Would I get sick? Would I go into a coma? Would I barf and shit my pants? Who wants to find out in a strange place with an audience?
I shoved through the crowd and sucked in the night air, heavy with the baked goods scent that followed me out the door. I saw a familiar sight. Three gold stripes on a hefty blue uniform leaned on the railing.
I missed my husband.
I felt safer in that five minutes or so than I did the rest of the time I was there. And that counts the time I was in my room - after I realized someone had come in to "deliver promotional items", and it also factors in that my boss is a retired cop and HIS boss is retired from a federal agency.
I talked to that Sergeant while my group got their sugar high on. He told me how the area had changed in the 17 years he'd been on the job. He told me about the developer, about how things were so much better than they'd been in the past. He told me about how the types of calls they were responding to had changed. He told me that this was HIS neighborhood. And I could tell this guy had pride in this city. This wasn't just a job. He loved this place and these people and he loved protecting it.
He also told me that he'd had to put the kibosh to his guys frequenting that bakery when it first went in, "because, you know, the whole 'cops and donuts' thing, I'm sure you know, with your husband and all...we were getting dirty looks all the time."
And that's why twice this week I've had that stomach sinking feeling. I am heartbroken for these families.
When did this happen? When did we learn to be racist? When did we learn to fear all the police?
When other people told us to. Our parents, specifically. If not our parents, those in our circles helping form our views.
Generations of Americans hate other races or don't trust police because of what their families have told them to believe. Interactions with police. Second hand stories and unfounded legends.
I came from some incredibly racist ancestors. Hell, there's some of my friends and family who are STILL around who post some despicable stuff on social media. Off color jokes. Stuff about Obama. Stuff about the Gubmint. It's all a joke, right? Isn't it?

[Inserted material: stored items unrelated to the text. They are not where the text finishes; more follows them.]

(* ===== verification/AesGcm.v ===== *)
(** * AES-256-GCM

    [crypto/aes] and [crypto/cipher]'s GCM as the program uses them: a 32-byte
    key, the standard 12-byte nonce and 16-byte tag, no additional data.  The
    block cipher is FIPS 197's, the mode NIST SP 800-38D's, both executable
    and checked on the standards' examples. *)
From Stdlib Require Import Ascii.
From S2P Require Import Prelude GoStrings.
#[local] Open Scope N_scope.

Module AES.

Definition sbox_table : list N :=
  [99; 124; 119; 123; 242; 107; 111; 197; 48; 1; 103; 43; 254; 215; 171; 118;
   202; 130; 201; 125; 250; 89; 71; 240; 173; 212; 162; 175; 156; 164; 114; 192;
   183; 253; 147; 38; 54; 63; 247; 204; 52; 165; 229; 241; 113; 216; 49; 21;
   4; 199; 35; 195; 24; 150; 5; 154; 7; 18; 128; 226; 235; 39; 178; 117;
   9; 131; 44; 26; 27; 110; 90; 160; 82; 59; 214; 179; 41; 227; 47; 132;
   83; 209; 0; 237; 32; 252; 177; 91; 106; 203; 190; 57; 74; 76; 88; 207;
   208; 239; 170; 251; 67; 77; 51; 133; 69; 249; 2; 127; 80; 60; 159; 168;
   81; 163; 64; 143; 146; 157; 56; 245; 188; 182; 218; 33; 16; 255; 243; 210;
   205; 12; 19; 236; 95; 151; 68; 23; 196; 167; 126; 61; 100; 93; 25; 115;
   96; 129; 79; 220; 34; 42; 144; 136; 70; 238; 184; 20; 222; 94; 11; 219;
   224; 50; 58; 10; 73; 6; 36; 92; 194; 211; 172; 98; 145; 149; 228; 121;
   231; 200; 55; 109; 141; 213; 78; 169; 108; 86; 244; 234; 101; 122; 174; 8;
   186; 120; 37; 46; 28; 166; 180; 198; 232; 221; 116; 31; 75; 189; 139; 138;
   112; 62; 181; 102; 72; 3; 246; 14; 97; 53; 87; 185; 134; 193; 29; 158;
   225; 248; 152; 17; 105; 217; 142; 148; 155; 30; 135; 233; 206; 85; 40; 223;
   140; 161; 137; 13; 191; 230; 66; 104; 65; 153; 45; 15; 176; 84; 187; 22].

Fun fact: This is one of the biggest reasons my kids aren't allowed on the internets. Bet you thought it was kiddie-sex-troll-predators, huh? Nah.
So there's the good news. Inherently racist traits can be shed by subsequent generations, but I'm not sure if a deep seated and irrational fear of authority can. Especially not when those fears are seasoned by an occasional documented instance of legitimate wrong doing that shores up and solidifies that belief.
Unspeakable atrocities? Absolutely. Bad calls? Yes. People who tarnish the badge? Yes. It's up to departments to properly recruit and train, the ranks to hold one another accountable, and the public to support those who protect us by teaching our youth that they're there to help, not harass.
I'm sorry that I failed this time.
My heart will continue to be with those in Dallas. And in Missouri. And everywhere else. And here at home. Because I know that those behind badges are hurting for those lost, while still maintaining level heads to keep things running smoothly for the rest of us. And despite the focus on the instances warranting investigation, the overwhelming majority will silently go on performing their day-to-day in a positive, professional, and courteous manner.
It's what they do. Every day. Without fail.